▶ [Task to carry out]
Give back exactly the lines of the material below that start at the line containing "reset starts again" and end at the line containing "exists es b', timeouts times b = Some", and no others.

▶ [Given records]

(* ===== verification/TaskBehavior.v ===== *)
(** * TaskBehavior: when the tasks of a master run (openpal/executor/MonotonicTimestamp, TimeDuration; opendnp3/master/TaskBehavior)

    Times and durations are signed 64-bit milliseconds; signed arithmetic that leaves
    the range is undefined. *)

From S2P Require Import Prelude.

Open Scope Z_scope.

(** ** Times *)

Definition INT64_MAX : Z := 9223372036854775807.

Definition INT64_MIN : Z := -9223372036854775808.

Definition is_i64 (z : Z) : Prop := INT64_MIN <= z <= INT64_MAX.

(** The result of a signed operation. *)
Definition i64 (z : Z) : option Z := if (INT64_MIN <=? z) && (z <=? INT64_MAX) then Some z else None.

Module MonotonicTimestamp.

Definition Max : Z := INT64_MAX.

Definition Min : Z := INT64_MIN.

Definition IsMax (t : Z) : bool := t =? INT64_MAX.

(** The overflow of the sum is capped; the difference comes first. *)
Definition Add (t duration : Z) : option Z :=
  maximum ← i64 (INT64_MAX - t);
  if maximum <=? duration then Some Max else i64 (t + duration).

End MonotonicTimestamp.

Module TimeDuration.

Definition Min : Z := INT64_MIN.

Definition Max : Z := INT64_MAX.

Definition IsNegative (d : Z) : bool := d <? 0.

Definition Seconds (seconds : Z) : option Z := i64 (1000 * seconds).

End TimeDuration.

(** ** TaskBehavior *)

Record TaskBehavior := mkTaskBehavior {
  period : Z;
  minRetryDelay : Z;
  maxRetryDelay : Z;
  startExpiration : Z;
  disabled : bool;
  expiration : Z;
  currentRetryDelay : Z
}.

Module TaskBehavior.

(** The constructor. *)
Definition make (period_ expiration_ minRetryDelay_ maxRetryDelay_ startExpiration_ : Z) : TaskBehavior :=
  mkTaskBehavior period_ minRetryDelay_ maxRetryDelay_ startExpiration_ false expiration_ minRetryDelay_.

Definition SingleExecutionNoRetry (startExpiration_ : Z) : TaskBehavior :=
  make TimeDuration.Min MonotonicTimestamp.Min TimeDuration.Max TimeDuration.Max startExpiration_.

Definition ImmediatePeriodic (period_ minRetryDelay_ maxRetryDelay_ : Z) : TaskBehavior :=
  make period_ MonotonicTimestamp.Min minRetryDelay_ maxRetryDelay_ MonotonicTimestamp.Max.

Definition SingleImmediateExecutionWithRetry (minRetryDelay_ maxRetryDelay_ : Z) : TaskBehavior :=
  make TimeDuration.Min MonotonicTimestamp.Min minRetryDelay_ maxRetryDelay_ MonotonicTimestamp.Max.

Definition ReactsToIINOnly : TaskBehavior :=
  make TimeDuration.Min MonotonicTimestamp.Max TimeDuration.Max TimeDuration.Max MonotonicTimestamp.Max.

Definition update (d : bool) (e r : Z) (b : TaskBehavior) : TaskBehavior :=
  mkTaskBehavior (period b) (minRetryDelay b) (maxRetryDelay b) (startExpiration b) d e r.

Definition OnSuccess (now : Z) (b : TaskBehavior) : option TaskBehavior :=
  e ← (if TimeDuration.IsNegative (period b) then Some MonotonicTimestamp.Max else MonotonicTimestamp.Add now (period b));
  Some (update (disabled b) e (minRetryDelay b) b).

Definition CalcNextRetryTimeout (b : TaskBehavior) : option Z :=
  let doubling_would_cause_mult_overflow := INT64_MAX / 2 <=? currentRetryDelay b in
  doubled ← (if doubling_would_cause_mult_overflow then Some (maxRetryDelay b) else i64 (2 * currentRetryDelay b));
  Some (if maxRetryDelay b <? doubled then maxRetryDelay b else doubled).

Definition OnResponseTimeout (now : Z) (b : TaskBehavior) : option TaskBehavior :=
  e ← MonotonicTimestamp.Add now (currentRetryDelay b);
  r ← CalcNextRetryTimeout b;
  Some (update (disabled b) e r b).

Definition GetExpiration (b : TaskBehavior) : Z := expiration b.

Definition GetStartExpiration (b : TaskBehavior) : Z := startExpiration b.

Definition Reset (b : TaskBehavior) : TaskBehavior := update false MonotonicTimestamp.Min (minRetryDelay b) b.

Definition Disable (b : TaskBehavior) : TaskBehavior := update true MonotonicTimestamp.Max (currentRetryDelay b) b.

End TaskBehavior.

(** ** Lemmas *)

Lemma i64_some z : is_i64 z -> i64 z = Some z.
Proof.
  unfold is_i64, i64. intros [Hlo Hhi]. apply Z.leb_le in Hlo. apply Z.leb_le in Hhi. by rewrite Hlo, Hhi.
Qed.

(** Times of an executor. *)
Definition is_time (t : Z) : Prop := 0 <= t <= INT64_MAX.

Lemma Timestamp_Add_spec t d : is_time t -> is_i64 d -> MonotonicTimestamp.Add t d = Some (Z.min (t + d) INT64_MAX).
Proof.
  unfold is_time, is_i64, MonotonicTimestamp.Add, INT64_MIN, INT64_MAX. intros Ht Hd. rewrite (i64_some (9223372036854775807 - t)) by (unfold is_i64, INT64_MIN, INT64_MAX; lia).
  cbn [mbind option_bind]. destruct (Z.leb_spec (9223372036854775807 - t) d).
  - f_equal. unfold MonotonicTimestamp.Max, INT64_MAX. lia.
  - rewrite i64_some by (unfold is_i64, INT64_MIN, INT64_MAX; lia). f_equal. lia.
Qed.

(** A behavior whose delays can be added and doubled: none is below [INT64_MIN / 2]. *)
Record behavior_ok (b : TaskBehavior) : Prop := mkBehaviorOk {
  bh_period : is_i64 (period b);
  bh_min : is_time (minRetryDelay b);
  bh_max : is_time (maxRetryDelay b);
  bh_start : is_i64 (startExpiration b);
  bh_expiration : is_i64 (expiration b);
  bh_current : is_time (currentRetryDelay b)
}.

Lemma make_ok p e mn mx s :
  is_i64 p -> is_i64 e -> is_time mn -> is_time mx -> is_i64 s -> behavior_ok (TaskBehavior.make p e mn mx s).
Proof. intros. by split. Qed.

Lemma half_max : INT64_MAX / 2 = 4611686018427387903.
Proof. reflexivity. Qed.

(** The next delay is the double, up to the maximum; the check against the overflow is
    one short of exact. *)
Definition next_delay (b : TaskBehavior) : Z :=
  if INT64_MAX / 2 <=? currentRetryDelay b then maxRetryDelay b else Z.min (2 * currentRetryDelay b) (maxRetryDelay b).

Lemma CalcNextRetryTimeout_spec b : behavior_ok b -> TaskBehavior.CalcNextRetryTimeout b = Some (next_delay b).
Proof.
  intros [_ Hmn Hmx _ _ Hc]. unfold TaskBehavior.CalcNextRetryTimeout, next_delay. rewrite half_max. unfold is_time, INT64_MAX in *.
  destruct (Z.leb_spec 4611686018427387903 (currentRetryDelay b)); cbn [mbind option_bind].
  - by rewrite Z.ltb_irrefl.
  - rewrite i64_some by (unfold is_i64, INT64_MIN, INT64_MAX; lia). cbn [mbind option_bind].
    destruct (Z.ltb_spec (maxRetryDelay b) (2 * currentRetryDelay b)); f_equal; lia.
Qed.

Lemma next_delay_min b : maxRetryDelay b < INT64_MAX -> next_delay b = Z.min (2 * currentRetryDelay b) (maxRetryDelay b).
Proof. unfold next_delay. rewrite half_max. unfold INT64_MAX. destruct (Z.leb_spec 4611686018427387903 (currentRetryDelay b)); lia. Qed.

Lemma next_delay_time b : behavior_ok b -> is_time (next_delay b).
Proof.
  intros [_ Hmn Hmx _ _ Hc]. unfold next_delay, is_time in *. rewrite half_max. destruct (4611686018427387903 <=? currentRetryDelay b); lia.
Qed.

(** *** Each operation *)

Lemma OnSuccess_spec now b :
  is_time now -> behavior_ok b -> TaskBehavior.OnSuccess now b =
    Some (TaskBehavior.update (disabled b) (if period b <? 0 then INT64_MAX else Z.min (now + period b) INT64_MAX) (minRetryDelay b) b).
Proof.
  intros Hn Hb. unfold TaskBehavior.OnSuccess, TimeDuration.IsNegative. destruct (period b <? 0); [done|].
  by rewrite Timestamp_Add_spec by (done || apply Hb).
Qed.

Lemma time_i64 t : is_time t -> is_i64 t.
Proof. unfold is_time, is_i64, INT64_MIN. lia. Qed.

Lemma OnResponseTimeout_spec now b :
  is_time now -> behavior_ok b ->
  TaskBehavior.OnResponseTimeout now b = Some (TaskBehavior.update (disabled b) (Z.min (now + currentRetryDelay b) INT64_MAX) (next_delay b) b).
Proof.
  intros Hn Hb. unfold TaskBehavior.OnResponseTimeout. rewrite Timestamp_Add_spec by (done || apply time_i64, Hb). cbn [mbind option_bind].
  by rewrite CalcNextRetryTimeout_spec.
Qed.

Lemma update_ok d e r b : behavior_ok b -> is_i64 e -> is_time r -> behavior_ok (TaskBehavior.update d e r b).
Proof. by intros []. Qed.

Lemma max_i64 : is_i64 INT64_MAX.
Proof. unfold is_i64, INT64_MIN, INT64_MAX. lia. Qed.

Lemma min_i64 : is_i64 INT64_MIN.
Proof. unfold is_i64, INT64_MIN, INT64_MAX. lia. Qed.

#[export] Hint Resolve max_i64 min_i64 time_i64 : core.

Lemma OnSuccess_ok now b : is_time now -> behavior_ok b -> exists b', TaskBehavior.OnSuccess now b = Some b' /\ behavior_ok b'.
Proof.
  intros Hn Hb. rewrite OnSuccess_spec by done. eexists. split; [done|]. destruct Hb as [Hp Hmn Hmx Hs He Hc]. apply update_ok; [done| |done].
  unfold is_time, is_i64, INT64_MIN, INT64_MAX in *. destruct (Z.ltb_spec (period b) 0); lia.
Qed.

Lemma behavior_OnResponseTimeout_ok now b : is_time now -> behavior_ok b -> exists b', TaskBehavior.OnResponseTimeout now b = Some b' /\ behavior_ok b'.
Proof.
  intros Hn Hb. rewrite OnResponseTimeout_spec by done. eexists. split; [done|]. apply update_ok; [done| |by apply next_delay_time].
  destruct Hb as [Hp Hmn Hmx Hs He Hc]. unfold is_time, is_i64, INT64_MIN, INT64_MAX in *. lia.
Qed.

Lemma Reset_ok b : behavior_ok b -> behavior_ok (TaskBehavior.Reset b).
Proof. intros Hb. apply update_ok; [done|apply min_i64|apply Hb]. Qed.

Lemma Disable_ok b : behavior_ok b -> behavior_ok (TaskBehavior.Disable b).
Proof. intros Hb. apply update_ok; [done|apply max_i64|apply Hb]. Qed.

(** *** Timeouts in a row *)

(** The times at which a task may run again after timeouts at the given times. *)
Fixpoint timeouts (times : list Z) (b : TaskBehavior) : option (list Z * TaskBehavior) :=
  match times with
  | [] => Some ([], b)
  | now :: times =>
      b ← TaskBehavior.OnResponseTimeout now b;
      '(es, b') ← timeouts times b;
      Some (TaskBehavior.GetExpiration b :: es, b')
  end.

(** The delay after [n] doublings. *)
Definition backoff (mn mx : Z) (n : nat) : Z := if decide (n = 0%nat) then mn else Z.min (mn * 2 ^ Z.of_nat n) mx.

Lemma backoff_next mn mx n : 0 <= mn -> 0 <= mx -> Z.min (2 * backoff mn mx n) mx = backoff mn mx (S n).
Proof.
  intros Hmn Hmx. unfold backoff. rewrite (decide_False (P := S n = 0%nat)) by done. rewrite Nat2Z.inj_succ, Z.pow_succ_r by lia.
  pose proof (Z.pow_nonneg 2 (Z.of_nat n) ltac:(lia)). destruct (decide (n = 0%nat)) as [->|]; [cbn; lia|]. nia.
Qed.

(** A task that is not answered is tried again later and later.  After timeouts at
    any times the calculation stays within 64 bits, and the [i]-th time at which the
    task may run again is the time of the timeout plus the shortest delay doubled [i]
    times but at most the longest delay, capped at the largest time; a success or a
    reset starts again with the shortest delay. *)
Theorem retries_back_off (b : TaskBehavior) (times : list Z) :
  behavior_ok b -> currentRetryDelay b = minRetryDelay b -> maxRetryDelay b < INT64_MAX -> Forall is_time times ->
  exists es b', timeouts times b = Some (es, b') /\
    es = imap (fun i now => Z.min (now + backoff (minRetryDelay b) (maxRetryDelay b) i) INT64_MAX) times /\
    currentRetryDelay b' = backoff (minRetryDelay b) (maxRetryDelay b) (length times) /\
    (forall now, is_time now -> exists b'', TaskBehavior.OnSuccess now b' = Some b'' /\ currentRetryDelay b'' = minRetryDelay b) /\
    currentRetryDelay (TaskBehavior.Reset b') = minRetryDelay b.
Proof.
  intros Hb Hc Hmx Ht.
  assert (Hl : forall n b0, behavior_ok b0 -> minRetryDelay b0 = minRetryDelay b -> maxRetryDelay b0 = maxRetryDelay b ->
    currentRetryDelay b0 = backoff (minRetryDelay b) (maxRetryDelay b) n ->
    exists es b', timeouts times b0 = Some (es, b') /\ behavior_ok b' /\ minRetryDelay b' = minRetryDelay b /\
      es = imap (fun i now => Z.min (now + backoff (minRetryDelay b) (maxRetryDelay b) (n + i)) INT64_MAX) times /\
      currentRetryDelay b' = backoff (minRetryDelay b) (maxRetryDelay b) (n + length times)).
  { clear Hc. induction Ht as [|now times Hn _ IH]; intros n b0 Hb0 Hmn0 Hmx0 Hc0; cbn [timeouts imap length].
    - exists [], b0. by rewrite Nat.add_0_r.
    - rewrite OnResponseTimeout_spec by done. cbn [mbind option_bind]. rewrite next_delay_min by (rewrite Hmx0; done).
      destruct Hb as [Hp Hmnb Hmxb _ _ _]. rewrite Hmx0, Hc0, backoff_next by (apply Hmnb || apply Hmxb).
      destruct (IH (S n) (TaskBehavior.update (disabled b0) (Z.min (now + backoff (minRetryDelay b) (maxRetryDelay b) n) INT64_MAX)
        (backoff (minRetryDelay b) (maxRetryDelay b) (S n)) b0)) as (es & b' & -> & Hb' & Hmn' & -> & Hc'); [|done..|].
      + pose proof (behavior_OnResponseTimeout_ok now b0 Hn Hb0) as (b1 & Hb1 & Hok). rewrite OnResponseTimeout_spec in Hb1 by done.
        injection Hb1 as <-. rewrite next_delay_min, Hmx0, Hc0, backoff_next in Hok by (rewrite ?Hmx0; done || apply Hmnb || apply Hmxb). done.
      + cbn [mbind option_bind]. eexists _, b'. split; [done|]. split_and!; [done|done| |by rewrite Nat.add_succ_r].
        rewrite Nat.add_0_r. f_equal. apply imap_ext. intros i x _. cbn. by rewrite Nat.add_succ_r. }
  destruct (Hl 0%nat b Hb eq_refl eq_refl Hc) as (es & b' & -> & Hb' & Hmn' & -> & Hc'). exists (imap (fun i now =>
    Z.min (now + backoff (minRetryDelay b) (maxRetryDelay b) i) INT64_MAX) times), b'. split_and!; [done|done|done| |done].
  intros now Hn. rewrite OnSuccess_spec by done. eexists. split; [done|done].
Qed.

(** A request without answers at 1000, 7000, 20000 and 50000 milliseconds. *)
Lemma retries_back_off_witness :
  let b := TaskBehavior.SingleImmediateExecutionWithRetry 5000 30000 in
  exists es b', timeouts [1000; 7000; 20000; 50000] b = Some (es, b') /\
    es = [6000; 17000; 40000; 80000] /\
    currentRetryDelay b' = 30000 /\
    (forall now, is_time now -> exists b'', TaskBehavior.OnSuccess now b' = Some b'' /\ currentRetryDelay b'' = 5000) /\
    currentRetryDelay (TaskBehavior.Reset b') = 5000.
Proof.
  apply (retries_back_off (TaskBehavior.SingleImmediateExecutionWithRetry 5000 30000) [1000; 7000; 20000; 50000]).
  - apply make_ok; unfold is_i64, is_time, TimeDuration.Min, MonotonicTimestamp.Min, MonotonicTimestamp.Max, INT64_MIN, INT64_MAX; lia.
  - reflexivity.
  - unfold INT64_MAX. cbn. lia.
  - repeat constructor; unfold INT64_MAX; lia.
Defined.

▶ [Output of the task]
    reset starts again with the shortest delay. *)
Theorem retries_back_off (b : TaskBehavior) (times : list Z) :
  behavior_ok b -> currentRetryDelay b = minRetryDelay b -> maxRetryDelay b < INT64_MAX -> Forall is_time times ->
  exists es b', timeouts times b = Some (es, b') /\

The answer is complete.